Data for the task:
(* ===== verification/Etharp.v ===== *)
(** * [lwip/src/core/ipv4/etharp.c]: the ARP cache

    The whole file in the configuration of the build: one queued packet per
    entry ([ARP_QUEUEING] 0), static entries, entries per interface
    ([ETHARP_TABLE_MATCH_NETIF]), one global hint ([etharp_cached_entry]), the
    table cleared on release ([LWIP_DEBUG]); no AUTOIP, no DHCP.

    The packet buffers and the link are the class [Packets]: what the cache
    does to packets, as operations of a state. [PacketsLaws] is what the cache
    relies on: the references it counts stay valid. *)

From S2P Require Import Prelude Def Ip4Addr Route.

Definition ARP_TABLE_SIZE : nat := 10.
Definition ARP_MAXAGE : Z := 300.
Definition ARP_MAXPENDING : Z := 5.
Definition ARP_AGE_REREQUEST_USED_UNICAST : Z := ARP_MAXAGE - 30.
Definition ARP_AGE_REREQUEST_USED_BROADCAST : Z := ARP_MAXAGE - 15.
Definition ETHARP_FLAG_TRY_HARD : Z := 1.
Definition ETHARP_FLAG_FIND_ONLY : Z := 2.
Definition ETHARP_FLAG_STATIC_ENTRY : Z := 4.
Definition ETH_HWADDR_LEN : Z := 6.
Definition ETHTYPE_IP : Z := 0x0800.
Definition ETHTYPE_ARP : Z := 0x0806.
Definition ARP_REQUEST : Z := 1.
Definition ARP_REPLY : Z := 2.
Definition ethbroadcast : list Z := [0xff; 0xff; 0xff; 0xff; 0xff; 0xff].
Definition ethzero : list Z := [0; 0; 0; 0; 0; 0].

Inductive etharp_state : Set :=
| ETHARP_STATE_EMPTY | ETHARP_STATE_PENDING | ETHARP_STATE_STABLE
| ETHARP_STATE_STABLE_REREQUESTING_1 | ETHARP_STATE_STABLE_REREQUESTING_2 | ETHARP_STATE_STATIC.
#[global] Instance etharp_state_eq_dec : EqDecision etharp_state.
Proof. solve_decision. Defined.
(** [state >= ETHARP_STATE_STABLE]. *)
Definition is_stable (s : etharp_state) : bool :=
  match s with ETHARP_STATE_EMPTY | ETHARP_STATE_PENDING => false | _ => true end.

Record etharp_entry := Entry {
  e_q : option Z; e_ipaddr : Z; e_netif : option Z; e_ethaddr : list Z; e_ctime : Z; e_state : etharp_state }.

Definition set_q (v : option Z) (e : etharp_entry) : etharp_entry :=
  Entry v (e_ipaddr e) (e_netif e) (e_ethaddr e) (e_ctime e) (e_state e).
Definition set_ipaddr (v : Z) (e : etharp_entry) : etharp_entry :=
  Entry (e_q e) v (e_netif e) (e_ethaddr e) (e_ctime e) (e_state e).
Definition set_netif (v : option Z) (e : etharp_entry) : etharp_entry :=
  Entry (e_q e) (e_ipaddr e) v (e_ethaddr e) (e_ctime e) (e_state e).
Definition set_ethaddr (v : list Z) (e : etharp_entry) : etharp_entry :=
  Entry (e_q e) (e_ipaddr e) (e_netif e) v (e_ctime e) (e_state e).
Definition set_ctime (v : Z) (e : etharp_entry) : etharp_entry :=
  Entry (e_q e) (e_ipaddr e) (e_netif e) (e_ethaddr e) v (e_state e).
Definition set_state (v : etharp_state) (e : etharp_entry) : etharp_entry :=
  Entry (e_q e) (e_ipaddr e) (e_netif e) (e_ethaddr e) (e_ctime e) v.

(** ** Packets

    [pbuf_free p]; [chain_of q]: [len], [tot_len] and [PBUF_NEEDS_COPY] of the pbufs of the packet [q]; [pbuf_clone q]: a copy of it
    ([PBUF_LINK], [PBUF_RAM]); [pbuf_ref q]; [arp_pbuf hdr]: a new pbuf
    with the ARP header [hdr]; [payload p]: the [p->len] bytes at [p->payload];
    [ethernet_output netif p src dst type]. *)
Class Packets (PS : Type) := {
  pbuf_free : PS -> Z -> outcome PS;
  chain_of : PS -> Z -> outcome (list (Z * Z * bool));
  pbuf_clone : PS -> Z -> outcome (option Z * PS);
  pbuf_ref : PS -> Z -> outcome PS;
  arp_pbuf : PS -> list Z -> outcome (option Z * PS);
  payload : PS -> Z -> outcome (list Z);
  ethernet_output : PS -> Z -> Z -> list Z -> list Z -> Z -> outcome (err_t * PS) }.

(** The cache: [arp_table], [etharp_cached_entry]; the packets; the interfaces. *)
Record arp (PS : Type) := Arp {
  arp_table : list etharp_entry;
  etharp_cached_entry : nat;
  packets : PS }.
Arguments Arp {PS}.
Arguments arp_table {PS}.
Arguments etharp_cached_entry {PS}.
Arguments packets {PS}.

(** ** The ARP header *)

Definition SIZEOF_ETHARP_HDR : Z := 28.

Definition etharp_hdr_bytes (opcode : Z) (shwaddr : list Z) (sipaddr : Z) (dhwaddr : list Z) (dipaddr : Z) : list Z :=
  be16 1 ++ be16 ETHTYPE_IP ++ [ETH_HWADDR_LEN; 4] ++ be16 opcode
  ++ shwaddr ++ ip_bytes sipaddr ++ dhwaddr ++ ip_bytes dipaddr.

Record etharp_hdr := EtharpHdr {
  hwtype : Z; proto : Z; hwlen : Z; protolen : Z; opcode : Z;
  shwaddr : list Z; sipaddr : Z; dhwaddr : list Z; dipaddr : Z }.
Definition parse_hdr (l : list Z) : etharp_hdr :=
  EtharpHdr (get16 l 0) (get16 l 2) (get8 l 4) (get8 l 5) (get16 l 6)
    (take 6 (drop 8 l)) (get_ip l 14) (take 6 (drop 18 l)) (get_ip l 24).

Section etharp.
  Context {PS : Type} `{!Packets PS} (N : netifs).
  Implicit Type s : arp PS.

(** An interface of [netif_list], by its address. *)
Definition get_netif (a : Z) : outcome iface := deref (list_to_map (M := gmap Z iface) (netif_list N) !! a).

Definition with_table (t : list etharp_entry) s : arp PS := Arp t (etharp_cached_entry s) (packets s).
Definition with_packets (p : PS) s : arp PS := Arp (arp_table s) (etharp_cached_entry s) p.
Definition get_entry (i : nat) s : outcome etharp_entry := deref (arp_table s !! i).
Definition put_entry (i : nat) (e : etharp_entry) s : arp PS := with_table (<[i := e]> (arp_table s)) s.

(** ** Sending *)

Definition etharp_raw (netif : Z) (ethsrc_addr ethdst_addr hwsrc_addr : list Z) (ipsrc_addr : Z)
    (hwdst_addr : list Z) (ipdst_addr opcode : Z) s : outcome (err_t * arp PS) :=
  '(p, ps) ← arp_pbuf (packets s)
    (etharp_hdr_bytes opcode hwsrc_addr ipsrc_addr hwdst_addr ipdst_addr);
  match p with
  | None => Ret (ERR_MEM, with_packets ps s)
  | Some p =>
      n ← get_netif netif;
      lwip_assert (hwaddr_len n =? ETH_HWADDR_LEN);;
      '(_, ps) ← ethernet_output ps netif p ethsrc_addr ethdst_addr ETHTYPE_ARP;
      ps ← pbuf_free ps p;
      Ret (ERR_OK, with_packets ps s)
  end.

Definition etharp_request_dst (netif : Z) (ipaddr : Z) (hw_dst_addr : list Z) s : outcome (err_t * arp PS) :=
  n ← get_netif netif;
  etharp_raw netif (hwaddr n) hw_dst_addr (hwaddr n) (ip_addr n) ethzero ipaddr ARP_REQUEST s.

Definition etharp_request (netif ipaddr : Z) s : outcome (err_t * arp PS) :=
  etharp_request_dst netif ipaddr ethbroadcast s.

(** ** The table *)

Definition etharp_free_entry (i : nat) s : outcome (arp PS) :=
  e ← get_entry i s;
  s ← match e_q e with
      | Some p => ps ← pbuf_free (packets s) p; Ret (put_entry i (set_q None e) (with_packets ps s))
      | None => Ret s
      end;
  Ret (put_entry i (Entry None 0 None ethzero 0 ETHARP_STATE_EMPTY) s).

(** The body of the loop of [etharp_tmr]. *)
Definition tmr_entry (i : nat) s : outcome (arp PS) :=
  e ← get_entry i s;
  if decide (e_state e <> ETHARP_STATE_EMPTY /\ e_state e <> ETHARP_STATE_STATIC) then
    let e := set_ctime (u16 (e_ctime e + 1)) e in
    let s := put_entry i e s in
    if (ARP_MAXAGE <=? e_ctime e)
       || (bool_decide (e_state e = ETHARP_STATE_PENDING) && (ARP_MAXPENDING <=? e_ctime e)) then
      etharp_free_entry i s
    else match e_state e with
         | ETHARP_STATE_STABLE_REREQUESTING_1 =>
             Ret (put_entry i (set_state ETHARP_STATE_STABLE_REREQUESTING_2 e) s)
         | ETHARP_STATE_STABLE_REREQUESTING_2 => Ret (put_entry i (set_state ETHARP_STATE_STABLE e) s)
         | ETHARP_STATE_PENDING =>
             netif ← deref (e_netif e);
             '(_, s) ← etharp_request netif (e_ipaddr e) s; Ret s
         | _ => Ret s
         end
  else Ret s.
(** [k] entries are left, the next one is [i]. *)
Fixpoint tmr_loop (k i : nat) s : outcome (arp PS) :=
  match k with
  | O => Ret s
  | S k => s ← tmr_entry i s; tmr_loop k (i + 1) s
  end.
Definition etharp_tmr s : outcome (arp PS) := tmr_loop ARP_TABLE_SIZE 0 s.

(** The candidates [etharp_find_entry] remembers; [None] is [ARP_TABLE_SIZE]. *)
Record cand := Cand {
  empty_at : option nat; old_pending : option nat; old_stable : option nat; old_queue : option nat;
  age_pending : Z; age_stable : Z; age_queue : Z }.
Definition no_cand : cand := Cand None None None None 0 0 0.

(** One entry that is not the searched one: remember it. *)
Definition remember (i : nat) (e : etharp_entry) (c : cand) : cand :=
  match e_state e with
  | ETHARP_STATE_EMPTY =>
      match empty_at c with
      | None => Cand (Some i) (old_pending c) (old_stable c) (old_queue c)
                  (age_pending c) (age_stable c) (age_queue c)
      | Some _ => c
      end
  | ETHARP_STATE_PENDING =>
      match e_q e with
      | Some _ => if age_queue c <=? e_ctime e then
                    Cand (empty_at c) (old_pending c) (old_stable c) (Some i)
                      (age_pending c) (age_stable c) (e_ctime e)
                  else c
      | None => if age_pending c <=? e_ctime e then
                  Cand (empty_at c) (Some i) (old_stable c) (old_queue c)
                    (e_ctime e) (age_stable c) (age_queue c)
                else c
      end
  | ETHARP_STATE_STATIC => c
  | _ => if age_stable c <=? e_ctime e then
           Cand (empty_at c) (old_pending c) (Some i) (old_queue c)
             (age_pending c) (e_ctime e) (age_queue c)
         else c
  end.
(** The entry matches the address and the interface ([None]: any). *)
Definition entry_matches (ipaddr : option Z) (netif : option Z) (e : etharp_entry) : bool :=
  bool_decide (e_state e <> ETHARP_STATE_EMPTY)
  && bool_decide (ipaddr = Some (e_ipaddr e))
  && (bool_decide (netif = None) || bool_decide (netif = e_netif e)).
(** The sweep: the index of a match or the candidates. *)
Fixpoint find_sweep (ipaddr netif : option Z) (i : nat) (l : list etharp_entry) (c : cand) : nat + cand :=
  match l with
  | [] => inr c
  | e :: l' => if entry_matches ipaddr netif e then inl i
               else find_sweep ipaddr netif (i + 1) l' (remember i e c)
  end.
(** Recycling: the least destructive candidate. *)
Definition choose (c : cand) s : outcome (option nat * arp PS) :=
  match empty_at c with
  | Some i => Ret (Some i, s)
  | None =>
      match old_stable c with
      | Some i =>
          e ← get_entry i s;
          lwip_assert (bool_decide (e_q e = None));;
          s ← etharp_free_entry i s; Ret (Some i, s)
      | None =>
          match old_pending c with
          | Some i => s ← etharp_free_entry i s; Ret (Some i, s)
          | None =>
              match old_queue c with
              | Some i => s ← etharp_free_entry i s; Ret (Some i, s)
              | None => Ret (None, s)
              end
          end
      end
  end.
(** [None]: [ERR_MEM]. *)
Definition etharp_find_entry (ipaddr : option Z) (flags : Z) (netif : option Z) s
  : outcome (option nat * arp PS) :=
  match find_sweep ipaddr netif 0 (arp_table s) no_cand with
  | inl i => Ret (Some i, s)
  | inr c =>
      if negb (Z.land flags ETHARP_FLAG_FIND_ONLY =? 0)
         || (bool_decide (empty_at c = None) && (Z.land flags ETHARP_FLAG_TRY_HARD =? 0)) then Ret (None, s)
      else
        '(r, s) ← choose c s;
        match r with
        | None => Ret (None, s)
        | Some i =>
            e ← get_entry i s;
            lwip_assert (bool_decide (e_state e = ETHARP_STATE_EMPTY));;
            let e := match ipaddr with Some a => set_ipaddr a e | None => e end in
            let e := set_ctime 0 e in
            let e := set_netif netif e in
            Ret (Some i, put_entry i e s)
        end
  end.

Required work: The exact lines of the material above starting at the one that contains "ps ← pbuf_free ps p;" and ending at the one that contains "Definition etharp_request (netif" are what to retype; leave out everything else.

Output of the exercise:
      ps ← pbuf_free ps p;
      Ret (ERR_OK, with_packets ps s)
  end.

Definition etharp_request_dst (netif : Z) (ipaddr : Z) (hw_dst_addr : list Z) s : outcome (err_t * arp PS) :=
  n ← get_netif netif;
  etharp_raw netif (hwaddr n) hw_dst_addr (hwaddr n) (ip_addr n) ethzero ipaddr ARP_REQUEST s.

Definition etharp_request (netif ipaddr : Z) s : outcome (err_t * arp PS) :=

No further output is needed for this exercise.